The line containing "by destruct (switch_sizes XXH32_switch" opens the span to copy, and the last line of the records below closes it. Write out that span exactly.

------------------------

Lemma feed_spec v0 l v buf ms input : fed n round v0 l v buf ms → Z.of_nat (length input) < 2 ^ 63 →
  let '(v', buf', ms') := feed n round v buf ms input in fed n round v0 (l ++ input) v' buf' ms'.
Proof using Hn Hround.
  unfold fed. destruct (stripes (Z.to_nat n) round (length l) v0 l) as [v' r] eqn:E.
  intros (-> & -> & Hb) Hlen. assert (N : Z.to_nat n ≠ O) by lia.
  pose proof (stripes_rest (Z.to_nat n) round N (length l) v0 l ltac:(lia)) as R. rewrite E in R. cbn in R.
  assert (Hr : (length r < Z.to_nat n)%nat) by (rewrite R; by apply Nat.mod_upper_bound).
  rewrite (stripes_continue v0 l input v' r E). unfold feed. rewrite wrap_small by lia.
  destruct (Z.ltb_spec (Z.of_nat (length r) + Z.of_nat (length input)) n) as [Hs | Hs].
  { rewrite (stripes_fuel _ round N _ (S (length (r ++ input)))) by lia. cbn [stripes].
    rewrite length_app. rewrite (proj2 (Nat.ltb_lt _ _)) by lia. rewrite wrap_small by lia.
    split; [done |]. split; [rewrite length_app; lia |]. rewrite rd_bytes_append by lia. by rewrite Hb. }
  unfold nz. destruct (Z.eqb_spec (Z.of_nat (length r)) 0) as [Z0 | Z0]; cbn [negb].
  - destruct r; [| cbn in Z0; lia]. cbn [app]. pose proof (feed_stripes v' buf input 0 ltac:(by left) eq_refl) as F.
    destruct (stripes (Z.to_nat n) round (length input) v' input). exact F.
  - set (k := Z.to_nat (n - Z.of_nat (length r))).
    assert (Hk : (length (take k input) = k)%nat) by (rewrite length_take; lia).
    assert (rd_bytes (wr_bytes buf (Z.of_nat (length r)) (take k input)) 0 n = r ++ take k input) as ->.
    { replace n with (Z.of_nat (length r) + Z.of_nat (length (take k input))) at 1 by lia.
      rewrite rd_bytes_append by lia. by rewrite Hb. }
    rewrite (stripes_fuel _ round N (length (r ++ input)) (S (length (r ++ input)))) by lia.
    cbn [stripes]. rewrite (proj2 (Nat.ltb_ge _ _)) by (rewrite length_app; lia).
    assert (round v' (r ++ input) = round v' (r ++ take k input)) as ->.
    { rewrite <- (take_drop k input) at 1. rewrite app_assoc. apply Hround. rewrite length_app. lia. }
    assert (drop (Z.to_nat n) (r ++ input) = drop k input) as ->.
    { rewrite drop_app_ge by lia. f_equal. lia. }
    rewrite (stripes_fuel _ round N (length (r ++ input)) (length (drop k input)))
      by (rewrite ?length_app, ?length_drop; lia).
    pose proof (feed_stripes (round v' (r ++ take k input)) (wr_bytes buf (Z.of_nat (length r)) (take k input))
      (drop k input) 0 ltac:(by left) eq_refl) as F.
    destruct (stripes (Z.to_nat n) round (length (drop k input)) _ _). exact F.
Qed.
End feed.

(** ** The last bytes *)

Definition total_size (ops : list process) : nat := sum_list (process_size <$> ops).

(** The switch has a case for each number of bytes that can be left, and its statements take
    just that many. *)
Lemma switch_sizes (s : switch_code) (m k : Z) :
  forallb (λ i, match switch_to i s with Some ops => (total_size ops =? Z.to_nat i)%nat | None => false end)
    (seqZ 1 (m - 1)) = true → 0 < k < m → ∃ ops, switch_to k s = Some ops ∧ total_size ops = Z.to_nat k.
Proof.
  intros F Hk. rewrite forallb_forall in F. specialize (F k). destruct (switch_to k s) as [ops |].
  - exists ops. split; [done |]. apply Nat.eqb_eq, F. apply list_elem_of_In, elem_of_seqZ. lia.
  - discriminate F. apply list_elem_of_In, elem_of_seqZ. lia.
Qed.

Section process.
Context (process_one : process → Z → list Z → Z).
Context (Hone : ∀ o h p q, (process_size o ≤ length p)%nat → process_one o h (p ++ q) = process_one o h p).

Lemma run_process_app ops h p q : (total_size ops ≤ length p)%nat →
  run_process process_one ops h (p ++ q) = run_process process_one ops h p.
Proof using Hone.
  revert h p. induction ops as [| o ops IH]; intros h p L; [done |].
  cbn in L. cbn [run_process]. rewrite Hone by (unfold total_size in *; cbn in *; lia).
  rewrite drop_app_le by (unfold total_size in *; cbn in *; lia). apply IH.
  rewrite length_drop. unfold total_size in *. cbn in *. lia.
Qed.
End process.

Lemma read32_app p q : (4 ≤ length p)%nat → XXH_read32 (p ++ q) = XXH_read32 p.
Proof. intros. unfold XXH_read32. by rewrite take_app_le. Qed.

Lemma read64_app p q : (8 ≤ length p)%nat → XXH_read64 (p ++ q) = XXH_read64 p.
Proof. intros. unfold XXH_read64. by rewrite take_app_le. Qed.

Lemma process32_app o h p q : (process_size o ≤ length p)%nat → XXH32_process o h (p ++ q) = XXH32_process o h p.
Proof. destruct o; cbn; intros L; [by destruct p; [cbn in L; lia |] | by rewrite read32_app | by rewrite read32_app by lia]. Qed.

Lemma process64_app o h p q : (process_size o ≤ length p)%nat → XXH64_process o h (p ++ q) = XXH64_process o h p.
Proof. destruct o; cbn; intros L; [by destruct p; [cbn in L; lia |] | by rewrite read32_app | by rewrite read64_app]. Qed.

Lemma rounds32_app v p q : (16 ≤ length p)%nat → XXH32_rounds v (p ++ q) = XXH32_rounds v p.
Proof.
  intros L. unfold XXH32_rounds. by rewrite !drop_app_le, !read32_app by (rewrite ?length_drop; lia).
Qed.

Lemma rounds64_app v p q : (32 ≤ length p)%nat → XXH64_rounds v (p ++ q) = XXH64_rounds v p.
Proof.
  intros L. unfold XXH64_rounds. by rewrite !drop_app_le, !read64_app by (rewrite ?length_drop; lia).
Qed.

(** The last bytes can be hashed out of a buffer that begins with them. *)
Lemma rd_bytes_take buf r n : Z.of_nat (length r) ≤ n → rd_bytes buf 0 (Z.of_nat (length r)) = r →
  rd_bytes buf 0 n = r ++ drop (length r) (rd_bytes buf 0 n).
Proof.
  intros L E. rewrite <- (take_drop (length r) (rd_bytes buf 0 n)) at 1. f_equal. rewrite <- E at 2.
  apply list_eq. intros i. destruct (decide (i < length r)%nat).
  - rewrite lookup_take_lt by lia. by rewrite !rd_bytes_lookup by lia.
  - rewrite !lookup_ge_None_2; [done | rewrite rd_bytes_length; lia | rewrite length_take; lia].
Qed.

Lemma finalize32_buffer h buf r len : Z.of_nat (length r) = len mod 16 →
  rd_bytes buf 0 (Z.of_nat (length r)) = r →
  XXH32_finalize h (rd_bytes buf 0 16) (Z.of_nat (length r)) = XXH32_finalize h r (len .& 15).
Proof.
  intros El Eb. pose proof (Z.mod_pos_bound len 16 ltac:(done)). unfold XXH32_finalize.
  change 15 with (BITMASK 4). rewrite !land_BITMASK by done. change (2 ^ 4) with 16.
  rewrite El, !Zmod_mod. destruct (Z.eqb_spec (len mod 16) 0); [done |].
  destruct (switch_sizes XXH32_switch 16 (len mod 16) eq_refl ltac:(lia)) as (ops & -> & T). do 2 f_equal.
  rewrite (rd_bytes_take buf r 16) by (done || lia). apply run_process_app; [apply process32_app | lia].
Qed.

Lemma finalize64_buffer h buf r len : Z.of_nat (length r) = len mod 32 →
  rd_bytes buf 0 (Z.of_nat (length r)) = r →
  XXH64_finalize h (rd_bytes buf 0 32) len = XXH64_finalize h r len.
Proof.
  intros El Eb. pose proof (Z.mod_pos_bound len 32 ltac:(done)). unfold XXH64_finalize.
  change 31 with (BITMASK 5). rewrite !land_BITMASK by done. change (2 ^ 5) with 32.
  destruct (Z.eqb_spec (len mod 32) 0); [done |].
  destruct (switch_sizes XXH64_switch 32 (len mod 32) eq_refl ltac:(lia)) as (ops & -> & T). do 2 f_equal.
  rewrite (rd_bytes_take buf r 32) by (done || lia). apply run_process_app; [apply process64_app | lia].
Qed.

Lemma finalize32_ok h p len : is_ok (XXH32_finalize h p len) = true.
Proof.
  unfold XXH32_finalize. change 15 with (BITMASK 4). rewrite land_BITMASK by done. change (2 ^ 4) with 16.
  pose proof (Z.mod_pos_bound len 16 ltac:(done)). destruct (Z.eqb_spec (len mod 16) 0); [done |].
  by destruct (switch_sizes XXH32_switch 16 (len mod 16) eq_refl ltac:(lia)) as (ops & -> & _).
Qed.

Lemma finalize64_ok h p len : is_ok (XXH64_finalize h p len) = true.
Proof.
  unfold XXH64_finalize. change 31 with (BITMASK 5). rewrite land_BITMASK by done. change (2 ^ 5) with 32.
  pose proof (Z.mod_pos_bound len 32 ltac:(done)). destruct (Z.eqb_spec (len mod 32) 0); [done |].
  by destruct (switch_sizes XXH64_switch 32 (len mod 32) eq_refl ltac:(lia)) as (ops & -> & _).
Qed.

------------------------

Written answer:
  by destruct (switch_sizes XXH32_switch 16 (len mod 16) eq_refl ltac:(lia)) as (ops & -> & _).
Qed.

Lemma finalize64_ok h p len : is_ok (XXH64_finalize h p len) = true.
Proof.
  unfold XXH64_finalize. change 31 with (BITMASK 5). rewrite land_BITMASK by done. change (2 ^ 5) with 32.
  pose proof (Z.mod_pos_bound len 32 ltac:(done)). destruct (Z.eqb_spec (len mod 32) 0); [done |].
  by destruct (switch_sizes XXH64_switch 32 (len mod 32) eq_refl ltac:(lia)) as (ops & -> & _).
Qed.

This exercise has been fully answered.